MATERIAL SHOWN START

Lemma fault_handler_tagged x :
  rep_ok x -> fault_handler (rep_value x) = if t_tag x =? 0 then None else Some (t_addr x).
Proof.
  intros Hx. pose proof (ok_user x Hx) as Ha. destruct Hx as [_ Ht]. cbn [rep_value tptr_rep].
  rewrite trap_user_add by done. unfold user_addr in Ha.
  assert (Hs : shr64 (t_addr x + t_tag x * 2 ^ 49) LIBCRUNCH_TRAP_TAG_SHIFT = t_tag x).
  { unfold shr64, LIBCRUNCH_TRAP_TAG_SHIFT. rewrite Z.shiftr_div_pow2, Z.div_add, Z.div_small by lia. lia. }
  rewrite fault_handler_eq, Hs.
  destruct (Z.eqb_spec (t_tag x) 0) as [->|Hne]; [done|].
  assert (is_our_tag (t_tag x) = true) as -> by (unfold is_our_tag; zcases; done || lia).
  rewrite fixup_value_mod, Z.mod_add by lia. f_equal. apply Z.mod_small. lia.
Qed.

Lemma tagged_unmapped x n :
  rep_ok x -> t_tag x <> 0 -> 0 < n -> mapped (rep_value x) n = false.
Proof.
  intros Hx Hne Hn. pose proof (ok_user x Hx) as Ha. destruct Hx as [_ Ht].
  apply not_true_is_false. intros Hm%mapped_canonical; [|done]. revert Hm. cbn [rep_value tptr_rep].
  rewrite trap_user_add by done. unfold user_addr in Ha. lia.
Qed.

Lemma untagged_value x : t_tag x = 0 -> rep_value x = t_addr x.
Proof. intros Ht. cbn. by rewrite Ht, trap_0. Qed.

Lemma untagged_ok x : rep_ok x -> rep_ok (untagged x).
Proof. intros [Hw _]. by split. Qed.

(** *** Registers *)
Lemma regs_rel_set xs s c r x :
  regs_rel xs s c -> rep_ok x ->
  regs_rel (<[r := x]> xs) (set_preg r (t_addr x) s) (set_reg r (rep_value x, rep_bounds x) c).
Proof.
  intros Hr Hx r'. cbn. destruct (decide (r = r')) as [->|];
    rewrite ?fn_lookup_insert, ?fn_lookup_insert_ne by done; [done|apply Hr].
Qed.
(* ===== verification/BoundsLayout.v ===== *)
(** * Bounds of local variables

    A local variable whose address is not taken has its bounds in another
    local variable: one bounds object for a pointer, a one-dimensional array of
    them for a structure or an array that contains pointers, nothing for the
    rest.  The front end ([src/frontend/c/crunchbound/crunchbound.ml]) computes
    the type of that variable ([boundsTForT]), an expression for the index of
    the bounds of each pointer in it ([boundsIndexExprForOffset]), and the list
    of the pointers in an expression, whose bounds it passes to and from calls
    ([containedPointerExprsForExpr]).  The file models the three and proves that
    they agree: every pointer has bounds of its own, inside the variable.

    OCaml's [failwith] is [None].  The types of lvalues are computed by CIL (a
    submodule): [typeOf] is a parameter. *)
From S2P Require Import Prelude Config Init.

(** ** Types

    [TPtr] says whether the type it points to is [void] (CIL's [typeSig] of it,
    which looks through typedefs); [Unbounded] arrays have no length, and a
    length may not be constant. *)
Inductive array_bound := Unbounded | NonConstant | Constant (n : Z).
#[warnings="-register-all"]
Inductive ctype :=
| TVoid | TInt | TFloat | TFun | TEnum | TBuiltin_va_list
| TPtr (to_void : bool)
| TArray (elt : ctype) (b : array_bound)
| TNamed (ttype : ctype)
| TComp (cstruct : bool) (cfields : list ((string * Z) * ctype)).

(** A field: its name, where it is declared, and its type. *)
Abbreviation fieldinfo := ((string * Z) * ctype)%type.

(** The bounds type of a type: [__libcrunch_bounds_t] or an array of them. *)
Inductive bounds_type := BSingle | BArray (n : Z).

(** OCaml's [Int64]. *)
Definition int64 (x : Z) : Z := (x + 2 ^ 63) mod 2 ^ 64 - 2 ^ 63.
(** C's [int], in which the generated expressions compute. *)
Definition int32 (x : Z) : Z := (x + 2 ^ 31) mod 2 ^ 32 - 2 ^ 31.

Definition boundsTAsNumber (b : option bounds_type) : Z :=
  match b with None => 0 | Some BSingle => 1 | Some (BArray n) => n end.

Definition boundsTTimesN (b : option bounds_type) (n : Z) : option bounds_type :=
  match b with
  | None => None
  | Some BSingle => if n =? 1 then Some BSingle else Some (BArray n)
  | Some (BArray m) => Some (BArray (int64 (n * m)))
  end.

Definition boundsTPlusN (b : option bounds_type) (n : Z) : option bounds_type :=
  match b with
  | None => if n =? 0 then None else if n =? 1 then Some BSingle else Some (BArray n)
  | Some BSingle => if n =? 0 then Some BSingle else Some (BArray (int64 (n + 1)))
  | Some (BArray m) => Some (BArray (int64 (n + m)))
  end.

Definition boundsTPlusBoundsT (b1 b2 : option bounds_type) : option bounds_type :=
  match b2 with
  | None => boundsTPlusN b1 0
  | Some BSingle => boundsTPlusN b1 1
  | Some (BArray m) => boundsTPlusN b1 m
  end.

Section layout.
(** The option [--void-ptr-has-bounds]. *)
Context (voidPtrHasBounds : bool).

Definition ptr_has_bounds (to_void : bool) : bool := if to_void then voidPtrHasBounds else true.

Fixpoint boundsTForT (t : ctype) : option (option bounds_type) :=
  match t with
  | TVoid | TFun => None
  | TInt | TFloat | TEnum | TBuiltin_va_list => Some None
  | TPtr to_void => Some (if ptr_has_bounds to_void then Some BSingle else None)
  | TArray at_ Unbounded => None
  | TArray at_ NonConstant => None
  | TArray at_ (Constant n) => b ← boundsTForT at_; Some (boundsTTimesN b n)
  | TNamed ttype => boundsTForT ttype
  | TComp _ cfields =>
      bs ← mapM (fun fi : fieldinfo => boundsTForT fi.2) cfields;
      Some (fold_left boundsTPlusBoundsT bs None)
  end.
Lemma contained_pointers e :
  passable e = true -> containedPointerExprsForExpr v e.1 e.2 = Some (pointers_of e.2).
Proof.
  intros [Hwf Ha]%andb_true_iff. destruct e as [l t]; cbn [fst snd] in *.
  destruct (enumerate_leaves v t Hwf) as (os & Hos & _).
  unfold containedPointerExprsForExpr, pointers_of. rewrite Hos. cbn. destruct l; [done|]. cbn [orb] in Ha.
  clear Hwf. revert os Hos Ha. induction t; intros os; cbn; try done; try by intros [= <-].
  intros Hos Ha. by apply IHt.
Qed.

(** The pointers of the arguments in order. *)
Definition flat (ts : list (nat * ctype)) : list arg_pointer :=
  concat (map (fun jt : nat * ctype => map (pair jt.1) (pointers_of jt.2)) ts).

Lemma concat_rev {A} (ls : list (list A)) : concat (map (@rev A) (rev ls)) = rev (concat ls).
Proof.
  induction ls as [|l ls IH]; [done|]. cbn [rev concat]. rewrite map_app, concat_app, rev_app_distr, IH.
  cbn [map concat]. by rewrite app_nil_r.
Qed.

(** A caller's pushes are the pointers from the last to the first. *)
Lemma pushes_order es :
  Forall (fun e => passable e = true) es ->
  argument_pushes v es = Some (rev (flat (imap pair (map snd es)))).
Proof.
  intros Hes. unfold argument_pushes.
  assert (mapM (fun e : nat * (bool * ctype) =>
      os ← containedPointerExprsForExpr v e.2.1 e.2.2; Some (rev (map (pair e.1) os))) (rev (imap pair es)) =
    Some (map (@rev arg_pointer) (rev (map (fun e : nat * (bool * ctype) =>
      map (pair e.1) (pointers_of e.2.2)) (imap pair es))))) as ->.
  { rewrite <- !map_rev, map_map. apply mapM_Some.
    assert (Forall (fun e : nat * (bool * ctype) => passable e.2 = true) (rev (imap pair es))) as Hall.
    { apply Forall_rev, Forall_lookup_2. intros i e. rewrite list_lookup_imap.
      destruct (es !! i) eqn:Hi; [|done]. intros [= <-]. by eapply Forall_lookup_1 in Hes. }
    induction Hall as [|e l He _ IHl]; cbn [map]; constructor; [|done].
    rewrite (contained_pointers e.2 He). done. }
  cbn. rewrite concat_rev. do 2 f_equal. unfold flat. f_equal.
  apply list_eq. intros i. rewrite !list_lookup_fmap, !list_lookup_imap, list_lookup_fmap.
  by destruct (es !! i).
Qed.
(** A list of instructions runs, after its queue, like the instructions that were
    visited. *)
Lemma visit_list_queues n0 ts : forall n q ts' n',
  visit_list env null zero n ts = Some (q, ts', n') -> forallb (tinstr_ok n0) ts = true -> (n0 <= n)%nat ->
  queues q n n' (fun p => flat_map (tinstr_checks p) ts)
    (fun p tm => forall tm' p' st, (forall k, (n0 <= k)%nat -> tm' k = tm k) ->
       run_code eval ts' (CState p' tm' st) = run_code (again p) ts (CState p' tm' st)).
Proof.
  induction ts as [|t ts IH]; intros n q ts' n'; cbn [visit_list forallb].
  { intros [= <- <- <-] _ _. by apply queues_nothing. }
  intros ([[q1 t1] n1] & Ht & ([[q2 ts2] n2] & Hts & [= <- <- <-])%bind_Some)%bind_Some [Hok Hoks]%andb_prop Hn.
  pose proof (visit_children_queues _ _ _ _ _ _ Ht Hok) as Qt.
  assert (Hn1 : (n0 <= n1)%nat) by (destruct Qt; lia).
  eapply queues_impl;
    [exact (queues_app _ _ _ _ _ _ _ _ _ (queues_stable n0 _ _ _ _ _ Qt Hn) (IH _ _ _ _ Hts Hoks Hn1))|done|].
  intros p tm [Hg1 Hg2] tm' p' st Htm. cbn [Casts.run_code]. rewrite (Hg1 tm' Htm).
  destruct (run_tinstr (again p) t (CState p' tm' st)) as [[p2 tm2 st2]| |] eqn:Hr; cbn [mbind outcome_bind]; [|done..].
  apply Hg2. intros k Hk. pose proof (run_tinstr_keeps _ _ _ _ _ Hr Hok k Hk) as Hkeep. cbn [tmps] in Hkeep. by rewrite Hkeep, Htm.
Qed.

(** ** One instruction, before the visit *)
Section one_instruction.
Context (k : temps).

Lemma precond_performs p tm ret f args :
  source_fexp f = true -> forallb source_exp args = true ->
  exists tm', performs (again p) (precondCheckInstrs env k (Call ret f args)) p tm p tm'
    (repeated (checks_args env f) [ChecksArgs (feval eval p no_tmps f) (map (fun e => eval p no_tmps (makeCheckArgArg e)) args)]).
Proof.
  intros Hf Ha. cbn [precondCheckInstrs]. destruct (checks_args env f); [|by exists tm].
  exists (<[t_args k := 0]> tm). intros st.
  cbn [repeated Casts.run_code Casts.run_tinstr run_effects run_effect mbind outcome_bind].
  rewrite (fagain_same p tm f Hf), again_same_list, map_map
    by (rewrite List.forallb_forall in *; intros e (e' & <- & He)%in_map_iff; by apply source_makeCheckArgArg, Ha).
  destruct (check_args_internal _ _ _ _) as [[r st']| |]; cbn [mbind outcome_bind]; [|done..].
  cbn [Casts.run_tinstr]. unfold inline_assert. rewrite fn_lookup_insert.
  destruct (Z.eqb_spec r 0) as [->|]; done.
Qed.

Lemma action_set_performs p tm lv e :
  source_lval lv = true -> source_exp e = true ->
  performs (again p) (actionInstrs k (Set_ lv e)) p tm (plain_step again p (Set_ lv e))
    (<[t_written k := eval p no_tmps e]> tm) [].
Proof.
  intros Hl He st. cbn [actionInstrs Casts.run_code Casts.run_tinstr run_effects mbind outcome_bind plain_step].
  by rewrite again_same, again_reads_tmps, fn_lookup_insert, write_again_same by done.
Qed.

Definition call_result p (f : fexp) (args : list exp) : Z :=
  (callee (feval eval p no_tmps f) (map (eval p no_tmps) args) p).1.
Lemma action_call_performs p tm ret f args :
  match ret with Some lv => source_lval lv | None => true end = true ->
  source_fexp f = true -> forallb source_exp args = true ->
  performs (again p) (actionInstrs k (Call ret f args)) p tm (plain_step again p (Call ret f args))
    (match ret with Some _ => <[t_written k := call_result p f args]> tm | None => tm end)
    [Calls (feval eval p no_tmps f) (map (eval p no_tmps) args) p].
Proof.
  intros Hl Hf Ha st. unfold call_result. cbn [plain_step].
  destruct ret as [lv|]; cbn [actionInstrs Casts.run_code Casts.run_tinstr run_effects run_effect mbind outcome_bind];
    rewrite fagain_same, again_same_list by done;
    (destruct (callee_checks _ _ _ st) as [st'| |]; cbn [mbind outcome_bind]; [|done..]);
    destruct (callee _ _ p) as [v p']; cbn [fst mbind outcome_bind Casts.run_tinstr]; [|done].
  rewrite again_reads_tmps, fn_lookup_insert. by rewrite (write_again p p' _ no_tmps).
Qed.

MATERIAL SHOWN END

- WHAT NEEDS TO BE DONE
The entries above hold the needed span. Transcribe exactly the lines from the one with "destruct (check_args_internal _" to the one with "source_lval lv = true", both included.

- ANSWER TO THE EXERCISE
  destruct (check_args_internal _ _ _ _) as [[r st']| |]; cbn [mbind outcome_bind]; [|done..].
  cbn [Casts.run_tinstr]. unfold inline_assert. rewrite fn_lookup_insert.
  destruct (Z.eqb_spec r 0) as [->|]; done.
Qed.

Lemma action_set_performs p tm lv e :
  source_lval lv = true -> source_exp e = true ->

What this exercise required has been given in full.